We had a perfectly adequate summer off, doing Vacation Bible School and, um, trips to the hospital, and when the second week of August hit, I up and started our school. We obviously weren’t getting any more summer accomplished, and I thought maybe if we started fall activities, summer would go away and leave us alone. It was time.
It’s working, surprisingly enough. I had a sore throat the whole week, but other than that, we were so happy. Meg blossomed under the structure and intellectual stimulation, or something like that, and Kate cheerfully puttered around the edges, and I was all, yay ancient Rome! I love nouns! Yay math workbooks! Hurray for nature studies! School is much more interesting than cooking and cleaning!
Meg and I have been reading through The Rotten Romans by Terry Deary. It’s written in a breezy, entertaining style, full of comic strips and “What would you do if you were Vercingetorix???” quizzes. The advantage to this is that Meg is really enjoying it. The disadvantage is it’s really written for the gross-out boy crowd, which we are not, so I keep quietly editing. There’ll be time enough for Spartacus’s slave revolt and that charming subsequent mass crucifixion when we aren’t six and two.
Meg has an unexpected knack for military strategy. She gets it from her father. I will forever treasure the day she was sword-fighting with her little boy friends and chased after one of them, waving a foam sword and shrieking, “No, no! Don’t retreat, you’re WINNING!” So she’s following right along with the Romans and the Britons backseat-driving their sieges. The book mentioned that the Britons were iron miners, which triggered her Minecraft reasoning. In Minecraft, when you dig for iron, you often come across lava, which can be picked up in a bucket. Meg suggested the Britons pour lava over the town walls to chase off the Roman siege. That certainly would have been effective. I disappointed her deeply by saying we can’t make buckets that hold lava in the real world. We agreed that boiling oil and tar was an acceptable substitute, which Vercingetorix did use, but it was not as good.
And then the book started talking about Boudicca.
I actually do know something about Boudicca, because I studied and translated the original sources for a Latin paper in college. I know, for instance, that the two main sources are Tacitus, whose father-in-law was present for her revolt, and Dio Cassius, who lived about 150 years later and whom I remember as a purveyor of tall tales for bored Romans. Dio Cassius has most of the entertaining details, including the dramatic bits about Boudicca being six feet tall with wild red hair, but he’s just not as reliable, historically speaking.
I was really excited when The Rotten Romans started quoting Dio Cassius. A children’s book! Quoting an actual source! Major bonus points! Okay, it was Dio Cassius, and that’s not a great translation, but still! Then The Rotten Romans went into Tacitus’s account of the battle, dismissed his casualty counts as utter nonsense, and went so far as to accuse Tacitus of fibbing. It actually spent a couple of paragraphs talking about judging the reliability of your sources. I was impressed again that a children’s book would go into that, because children’s histories are often sloppy—but seriously? You dismiss Tacitus and quote Dio Cassius without batting an eye? Priorities, people!

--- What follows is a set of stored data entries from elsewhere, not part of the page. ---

(** ** Blocks and byte offsets *)

Lemma blk_le off t n : (t <= n)%nat ->
  off / BSIZE <= (off + Z.of_nat t + BSIZE - 1) / BSIZE <= (off + Z.of_nat n + BSIZE - 1) / BSIZE.
Proof. intros H. unfold BSIZE. split; apply Z.div_le_mono; lia. Qed.

Lemma blk_end_in o m : 0 < m -> o mod BSIZE + m <= BSIZE -> (o + m + BSIZE - 1) / BSIZE = o / BSIZE + 1.
Proof. intros H1 H2. unfold BSIZE in *. Z.to_euclidean_division_equations. lia. Qed.

Lemma blk_next o m : o mod BSIZE + m = BSIZE -> (o + m) / BSIZE = o / BSIZE + 1.
Proof. intros H. unfold BSIZE in *. Z.to_euclidean_division_equations. lia. Qed.

Lemma blk_lt o e : o < e -> o / BSIZE < (e + BSIZE - 1) / BSIZE.
Proof. intros H. unfold BSIZE in *. Z.to_euclidean_division_equations. lia. Qed.

Lemma blk_ceil o : (o + BSIZE - 1) / BSIZE <= o / BSIZE + 1.
Proof. unfold BSIZE. Z.to_euclidean_division_equations. lia. Qed.

Lemma blk_at_cases o m : 0 < m -> o mod BSIZE + m <= BSIZE -> (o + m) / BSIZE = o / BSIZE \/ (o + m) / BSIZE = o / BSIZE + 1.
Proof. intros H1 H2. unfold BSIZE in *. Z.to_euclidean_division_equations. lia. Qed.

(** How many of the [n] file blocks from [k] on are still to be allocated. *)
Fixpoint miss (c : disk) (addr : Z -> Z) (k : Z) (n : nat) : nat :=
  match n with O => 0%nat | S n' => (lacks c addr k + miss c addr (k + 1) n')%nat end.

Lemma miss_ext c c' addr addr' k n : (forall i, k <= i < k + Z.of_nat n -> own c' addr' i = own c addr i) -> miss c' addr' k n = miss c addr k n.
Proof.
  revert k. induction n as [|n IH]; intros k H; [done|]. cbn [miss]. f_equal; [unfold lacks; by rewrite H by lia|]. apply IH. intros i Hi. apply H. lia.
Qed.

(** ** The loop of writei() *)

Section Loop.
Context {D : DiskDriver} (dev pid : Z) (p : nat).
Hypothesis Hp : (p < NPROC)%nat.
Context (ip : nat) (s : superblock) (c0 : disk) (addr0 : Z -> Z) (L0 : list Z) (off : Z) (data : list Z).
Context (src : nat -> ksrc) (I : kdata -> Prop) (kend : Z).
Notation n := (length data).
(** The file block of byte [t] of the request, and the end of the blocks of the first [t]. *)
Notation blk_at t := ((off + Z.of_nat t) / BSIZE).
Notation blk_end t := ((off + Z.of_nat t + BSIZE - 1) / BSIZE).
Hypothesis Hs : sb_ok s.
Hypothesis Hoff : 0 <= off.
Hypothesis Hmax : off + Z.of_nat n <= MAXFILE * BSIZE.
Hypothesis HE : blk_end n <= kend <= MAXFILE.
Hypothesis Hcap : (length L0 + nmap s + Z.to_nat (blk_end n - off / BSIZE) + 8 < NBUF)%nat.
Hypothesis Hsrc : forall t m, src_add (src t) (Z.of_nat m) = src (t + m)%nat.
Hypothesis HIf : forall d d', I d -> frame d d' -> I d'.
Hypothesis HIc : forall t m d Q, I d -> (t + m <= n)%nat -> Q (0, take m (drop t data)) [] d ->
  wp p [] (either_copyin (src t) (Z.of_nat m)) d Q.

Record winv (t : nat) (d : kdata) (c : disk) (addr : Z -> Z) (L : list Z) : Prop := {
  wi_o : ostate dev pid p ip d s c addr L;
  wi_w : written s c0 addr0 off (take t data) c addr;
  wi_r : recorded s L0 (off / BSIZE) (blk_end t) c addr L;
  wi_f : (miss c addr (blk_at t) (Z.to_nat (kend - blk_at t)) + ind_need addr <= nfree c s)%nat;
}.

(** Reading inside a transaction takes a clean buffer back unchanged. *)
Lemma clean_held d c L bn : tstate dev pid p d c L [] -> bn ∈ L \/ c bn = dblk (fs d) bn.
Proof using.
  intros Ht. destruct (decide (bn ∈ L)) as [|Hn]; [by left|right].
  apply (ca_clean _ _ _ _ _ _ (ts_cache _ _ _ _ _ _ _ Ht)). unfold refs. rewrite !decide_False; [done|apply not_elem_of_nil|done].
Qed.

Lemma winv_fits t d c addr L : (t <= n)%nat -> winv t d c addr L -> fits L [] 6.
Proof using Hp Hcap Hoff HE.
  intros Ht [O W R F]. pose proof (lg_nodup _ _ (ts_log _ _ _ _ _ _ _ (os_t _ _ _ _ _ _ _ _ _ O))) as Hd.
  pose proof (blk_le off t n Ht) as Hle.
  pose proof (recorded_length _ _ _ _ _ _ _ R Hd ltac:(lia)) as Hl. unfold fits, NBUF in *. simpl. lia.
Qed.

(** One round of the loop: [m] bytes, all in one block. *)
Lemma winv_step t m d c addr L b c1 addr1 L1 d' :
  let o := off + Z.of_nat t in
  winv t d c addr L -> mapped s c addr L (o / BSIZE) b c1 addr1 L1 -> (0 < m)%nat -> (t + m <= n)%nat ->
  o mod BSIZE + Z.of_nat m <= BSIZE ->
  let c2 := c1.[b := memput (c1 b) (o mod BSIZE) (take m (drop t data))] in
  ostate dev pid p ip d' s c2 addr1 (logadd L1 b) -> winv (t + m) d' c2 addr1 (logadd L1 b).
Proof using Hp Hs Hoff Hmax HE Hcap.
  intros o [O W R F] M Hm Htm Hin c2 O2. assert (0 <= o < MAXFILE * BSIZE) as Ho by lia.
  destruct (div_block o Ho) as [Hsk Hkm]. assert (0 <= o / BSIZE < MAXFILE) as Hk by (unfold slot in Hsk; lia).
  assert (length (take t data) = t) as Lt by (rewrite length_take; lia).
  assert (length (take m (drop t data)) = m) as Lm by (rewrite length_take, length_drop; lia).
  pose proof (mp_blk _ _ _ _ _ _ _ _ _ M) as Eb. pose proof (mp_nz _ _ _ _ _ _ _ _ _ M) as Hnz. rewrite <- Eb in Hnz.
  pose proof (written_mapped s c0 addr0 off Hs Hoff _ _ _ _ _ _ _ _ _ W M Hk) as W1. rewrite Lt in W1. specialize (W1 ltac:(lia)).
  pose proof (wr_wf _ _ _ _ _ _ _ W1) as Wf1. split; [done| | |].
  - replace (take (t + m) data) with (take t data ++ take m (drop t data)) by apply take_take_drop.
    pose proof (written_put s c0 addr0 off Hs Hoff (take t data) (take m (drop t data)) c1 addr1) as Hput. cbv zeta in Hput. rewrite Lt, Lm in Hput. fold o in Hput. rewrite Eb in Hput.
    apply Hput; [done|by rewrite <- Eb|done|lia|]. intros E. rewrite E in Lm. simpl in Lm. lia.
  - replace (blk_end (t + m)) with (o / BSIZE + 1) by (rewrite <- (blk_end_in o (Z.of_nat m)) by lia; f_equal; lia).
    eapply recorded_mapped; [exact R|exact M|apply blk_ceil|split; [apply Z.div_pos; [lia|done]|apply Z.div_le_mono; [done|lia]]|lia|].
    intros i Hi. unfold c2. rewrite <- Eb. by apply (put_own s c1 addr1 (o / BSIZE)).
  - assert (nfree c2 s = nfree c1 s) as ->.
    { apply nfree_ext. intros j Hj. unfold c2. rewrite <- Eb. by apply (put_used s c1 addr1 (o / BSIZE)). }
    assert (forall i, slot i -> own c2 addr1 i = own c1 addr1 i) as Ho2 by (intros i Hsi; unfold c2; rewrite <- Eb; by apply (put_own s c1 addr1 (o / BSIZE))).
    pose proof (blk_lt o (off + Z.of_nat n) ltac:(lia)) as Hlast. pose proof (mp_free _ _ _ _ _ _ _ _ _ M) as Hfr.
    set (k := o / BSIZE) in *. set (n' := Z.to_nat (kend - (k + 1))). fold o in F. fold k in F.
    replace (Z.to_nat (kend - k)) with (S n') in F by lia. cbn [miss] in F.
    assert (miss c2 addr1 (k + 1) n' = miss c addr (k + 1) n') as Em.
    { apply miss_ext. intros i Hi. assert (slot i) as Hsi by (unfold slot; lia). rewrite Ho2 by done. apply (mp_only _ _ _ _ _ _ _ _ _ M); [done|lia|lia]. }
    replace (off + Z.of_nat (t + m)) with (o + Z.of_nat m) by lia.
    destruct (blk_at_cases o (Z.of_nat m) ltac:(lia) Hin) as [-> | ->]; fold k.
    + replace (Z.to_nat (kend - k)) with (S n') by lia. cbn [miss]. rewrite Em. unfold lacks at 1. rewrite Ho2, (proj2 (Z.eqb_neq _ _) Hnz) by done. lia.
    + fold n'. rewrite Em. lia.
Qed.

So bless her heart, in her first week of first grade, Meg got to learn about Vercingetorix, Roman siege tactics, Boudicca’s revolt, and how Tacitus was a way better historian than Dio Cassius and you shouldn’t believe everything you read in history books. Meg, incidentally, holds to the theory that Tacitus and Dio Cassius were both wrong, and actually the Romans killed Boudicca.
Next I think we’ll start on Plutarch. He says “Sulla” is a nickname that means “Pimply.”